### Exercise instructions
Search the records for the string "shiftl", then copy each line that has it.
======== Given data
(** What one item brings about and every item keeps. *)
Lemma try_fold_reaches {A S X} (P : S -> Prop) (f : A -> S -> result S X) l s s' a :
  In a l -> (forall s s', f a s = Ok s' -> P s') -> (forall b s s', P s -> f b s = Ok s' -> P s') ->
  try_fold f l s = Ok s' -> P s'.
Proof.
  intros Hin Ha Hk. revert s. induction l as [|b l IH]; intros s H; [done|]. cbn in H.
  apply rbind_Ok in H as (t & Ht & H). destruct Hin as [->|Hin]; [|by eapply IH].
  eapply try_fold_invariant; [exact Hk|eapply Ha, Ht|exact H].
Qed.

(** What one entry of a map brings about and the others keep. *)
Lemma try_fold_keyed {K V S X} (P : S -> Prop) (f : K * V -> S -> result S X) l s s' k v :
  NoDup (map fst l) -> In (k, v) l -> (forall s s', f (k, v) s = Ok s' -> P s') ->
  (forall k' v' s s', k' <> k -> P s -> f (k', v') s = Ok s' -> P s') ->
  try_fold f l s = Ok s' -> P s'.
Proof.
  intros Hnd Hin Ha Hk. revert s. induction l as [|[k' v'] l IH]; intros s H; [done|]. cbn in H, Hnd.
  apply rbind_Ok in H as (t & Ht & H). apply NoDup_cons in Hnd as [Hni Hnd]. destruct Hin as [[= -> ->]|Hin]; [|by eapply IH].
  eapply (try_fold_invariant_In P f l); [|eapply Ha, Ht|exact H]. intros [k2 v2] u u' Hin2 Hu Hu'.
  eapply Hk; [|exact Hu|exact Hu']. intros ->. apply Hni. rewrite list_elem_of_In. by apply (in_map fst) in Hin2.
Qed.

(** A loop whose body does not fail. *)
(** What a sequence of events loses, one of them loses. *)
Lemma fold_left_loses {S Ev} (f : S -> Ev -> S) (has : S -> Prop) (loses : Ev -> Prop) `{!forall s, Decision (has s)} :
  (forall s ev, has s -> ~ has (f s ev) -> loses ev) ->
  forall evs s, has s -> ~ has (fold_left f evs s) -> exists ev, In ev evs /\ loses ev.
Proof.
  intros Hf. induction evs as [|ev evs IH]; intros s Hs Hn; cbn in Hn; [done|].
  destruct (decide (has (f s ev))) as [Hk|Hk].
  - destruct (IH _ Hk Hn) as (ev' & Hin & Hl). exists ev'. split; [by right|done].
  - exists ev. split; [by left|by eapply Hf].
Qed.

Lemma try_fold_ok {A S E} (f : A -> S -> result S E) (g : S -> A -> S) l s :
  (forall a s, In a l -> f a s = Ok (g s a)) -> try_fold f l s = Ok (fold_left g l s).
Proof.
  revert s. induction l as [|a l IH]; intros s Hf; [done|]. cbn. rewrite Hf by by left. cbn.
  apply IH. intros b t Hb. apply Hf. by right.
Qed.

Lemma insert_by_Permutation {A} (le : A -> A -> bool) a l : insert_by le a l ≡ₚ a :: l.
Proof.
  induction l as [|b l IH]; cbn; [done|]. destruct (le a b); [done|]. rewrite IH. apply perm_swap.
Qed.

Lemma sort_by_Permutation {A} (le : A -> A -> bool) l : sort_by le l ≡ₚ l.
Proof. induction l as [|a l IH]; cbn; [done|]. by rewrite insert_by_Permutation, IH. Qed.

Lemma In_sort_by {A} (le : A -> A -> bool) l a : In a (sort_by le l) <-> In a l.
Proof. rewrite <- !list_elem_of_In. by rewrite sort_by_Permutation. Qed.

(** Sorted by any preorder that the clause refines and decides. *)
Section Sorting.
Context {A : Type} (le : A -> A -> bool) (R : A -> A -> Prop) `{!Transitive R}.
Hypothesis le_true : forall a b, le a b = true -> R a b.
Hypothesis le_false : forall a b, le a b = false -> R b a.

Lemma insert_by_sorted a l : StronglySorted R l -> StronglySorted R (insert_by le a l).
Proof using All.
  induction l as [|b l IH]; cbn; intros Hs; [by repeat constructor|].
  apply StronglySorted_inv in Hs as [Hl Hb]. destruct (le a b) eqn:Hab.
  - constructor; [by constructor|]. constructor; [auto|].
    eapply Forall_impl; [exact Hb|]. intros c Hc. etrans; eauto.
  - constructor; [by apply IH|]. rewrite insert_by_Permutation. constructor; auto.
Qed.

Lemma sort_by_sorted l : StronglySorted R (sort_by le l).
Proof using All. induction l as [|a l IH]; cbn; [constructor|by apply insert_by_sorted]. Qed.
End Sorting.

(** ** Automation *)

(** Peels a successful computation: every [let?], [ok_or], [guard?] and match
    on the way to an [Ok] becomes an equation about the value it produced. *)
Ltac ok_step :=
  match goal with
  | H : rbind _ _ = Ok _ |- _ =>
      apply rbind_Ok in H; let a := fresh "a" in let E := fresh "E" in
      destruct H as (a & E & H)
  | H : ok_or _ _ = Ok _ |- _ => apply ok_or_Ok in H
  | H : map_err _ _ = Ok _ |- _ => apply map_err_Ok in H
  | H : Ok _ = Ok _ |- _ => apply Ok_inj in H
  | H : Err _ = Ok _ |- _ => discriminate H
  | H : Ok _ = Err _ |- _ => discriminate H
  | H : (if ?b then Err _ else _) = Ok _ |- _ => destruct b eqn:?; [discriminate H|]
  | H : (if ?b then _ else Err _) = Ok _ |- _ => destruct b eqn:?; [|discriminate H]
  end.
Ltac ok_inv := repeat ok_step.

(** Rewrites the conditions of the goal's [if]s with the hypotheses that decide
    them. *)
Ltac rewrite_conds :=
  repeat match goal with H : ?b = _ |- context [if ?b then _ else _] => rewrite H end.

(** The check a successful computation starts with has passed. *)
Ltac passed H Hc := match type of H with (if ?b then Err _ else _) = Ok _ => destruct b eqn:Hc; [discriminate H|] end.

(** Turns boolean hypotheses into propositions. *)
Ltac bool_hyps :=
  repeat match goal with
  | H : _ && _ = true |- _ => apply andb_true_iff in H; destruct H
  | H : _ || _ = false |- _ => apply orb_false_iff in H; destruct H
  | H : negb _ = true |- _ => apply negb_true_iff in H
  | H : negb _ = false |- _ => apply negb_false_iff in H
  | H : (_ <? _)%Z = true |- _ => apply Z.ltb_lt in H
  | H : (_ <? _)%Z = false |- _ => apply Z.ltb_ge in H
  | H : (_ <=? _)%Z = true |- _ => apply Z.leb_le in H
  | H : (_ <=? _)%Z = false |- _ => apply Z.leb_gt in H
  | H : (_ =? _)%Z = true |- _ => apply Z.eqb_eq in H
  | H : (_ =? _)%Z = false |- _ => apply Z.eqb_neq in H
  | H : (_ <? _)%nat = true |- _ => apply Nat.ltb_lt in H
  | H : (_ <? _)%nat = false |- _ => apply Nat.ltb_ge in H
  | H : (_ <=? _)%nat = true |- _ => apply Nat.leb_le in H
  | H : (_ <=? _)%nat = false |- _ => apply Nat.leb_gt in H
  | H : (_ =? _)%nat = true |- _ => apply Nat.eqb_eq in H
  | H : (_ =? _)%nat = false |- _ => apply Nat.eqb_neq in H
  | H : String.eqb _ _ = true |- _ => apply String.eqb_eq in H
  | H : String.eqb _ _ = false |- _ => apply String.eqb_neq in H
  | H : bool_decide _ = true |- _ => apply bool_decide_eq_true in H
  | H : bool_decide _ = false |- _ => apply bool_decide_eq_false in H
  end.

Create HintDb idp discriminated.
#[export] Hint Constructors StronglySorted : idp.

Delimit Scope char_scope with char.

(** ** Strings: a Rust [str] is its UTF-8 bytes *)

(** [str::len]: bytes. *)
Definition slen (s : string) : Z := Z.of_nat (String.length s).

Fixpoint bytes_of (s : string) : list Z :=
  match s with
  | EmptyString => []
  | String.String c r => Z.of_N (Ascii.N_of_ascii c) :: bytes_of r
  end.

(** [str::chars] over the bytes of a valid UTF-8 string: the lead byte says how
    many continuation bytes follow. *)
Fixpoint decode_utf8 (bs : list Z) : list Z :=
  match bs with
  | [] => []
  | b0 :: r0 =>
      if (b0 <? 0x80)%Z then b0 :: decode_utf8 r0
      else match r0 with
      | [] => [b0]
      | b1 :: r1 =>
          if (b0 <? 0xE0)%Z
          then Z.lor (Z.shiftl (Z.land b0 0x1F) 6) (Z.land b1 0x3F) :: decode_utf8 r1
          else match r1 with
          | [] => [b0]
          | b2 :: r2 =>
              if (b0 <? 0xF0)%Z
              then Z.lor (Z.shiftl (Z.land b0 0x0F) 12)
                     (Z.lor (Z.shiftl (Z.land b1 0x3F) 6) (Z.land b2 0x3F))
                   :: decode_utf8 r2
              else match r2 with
              | [] => [b0]
              | b3 :: r3 =>
                  Z.lor (Z.shiftl (Z.land b0 0x07) 18)
                    (Z.lor (Z.shiftl (Z.land b1 0x3F) 12)
                       (Z.lor (Z.shiftl (Z.land b2 0x3F) 6) (Z.land b3 0x3F)))
                  :: decode_utf8 r3
              end
          end
      end
  end.

Definition chars (s : string) : list Z := decode_utf8 (bytes_of s).

Definition in_range (lo hi c : Z) : bool := (lo <=? c)%Z && (c <=? hi)%Z.

(** [char::is_control]: general category Cc. *)
Definition is_control (c : Z) : bool := in_range 0 0x1F c || in_range 0x7F 0x9F c.

(** [char::is_whitespace]: the White_Space property. *)
Definition is_whitespace (c : Z) : bool :=
  in_range 9 13 c || (c =? 0x20)%Z || (c =? 0x85)%Z || (c =? 0xA0)%Z
  || (c =? 0x1680)%Z || in_range 0x2000 0x200A c || (c =? 0x2028)%Z
  || (c =? 0x2029)%Z || (c =? 0x202F)%Z || (c =? 0x205F)%Z || (c =? 0x3000)%Z.

Definition is_ascii_lower (c : Z) : bool := in_range 97 122 c.
Definition is_ascii_upper (c : Z) : bool := in_range 65 90 c.
Definition is_ascii_digit (c : Z) : bool := in_range 48 57 c.
Definition is_ascii_alphanumeric (c : Z) : bool :=
  is_ascii_lower c || is_ascii_upper c || is_ascii_digit c.

Definition has_control (s : string) : bool := existsb is_control (chars s).

Definition is_empty (s : string) : bool :=
  match s with EmptyString => true | _ => false end.

(** [str::starts_with] on a literal. *)
Definition starts_with (p s : string) : bool := String.prefix p s.

Fixpoint in_strings (x : string) (l : list string) : bool :=
  match l with [] => false | y :: r => String.eqb x y || in_strings x r end.

Lemma in_strings_In x l : in_strings x l = true <-> In x l.
Proof.
  induction l as [|y r IH]; cbn; [naive_solver|].
  rewrite orb_true_iff, String.eqb_eq, IH. naive_solver.
Qed.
================
### Result for this exercise
          then Z.lor (Z.shiftl (Z.land b0 0x1F) 6) (Z.land b1 0x3F) :: decode_utf8 r1
              then Z.lor (Z.shiftl (Z.land b0 0x0F) 12)
                     (Z.lor (Z.shiftl (Z.land b1 0x3F) 6) (Z.land b2 0x3F))
                  Z.lor (Z.shiftl (Z.land b0 0x07) 18)
                    (Z.lor (Z.shiftl (Z.land b1 0x3F) 12)
                       (Z.lor (Z.shiftl (Z.land b2 0x3F) 6) (Z.land b3 0x3F)))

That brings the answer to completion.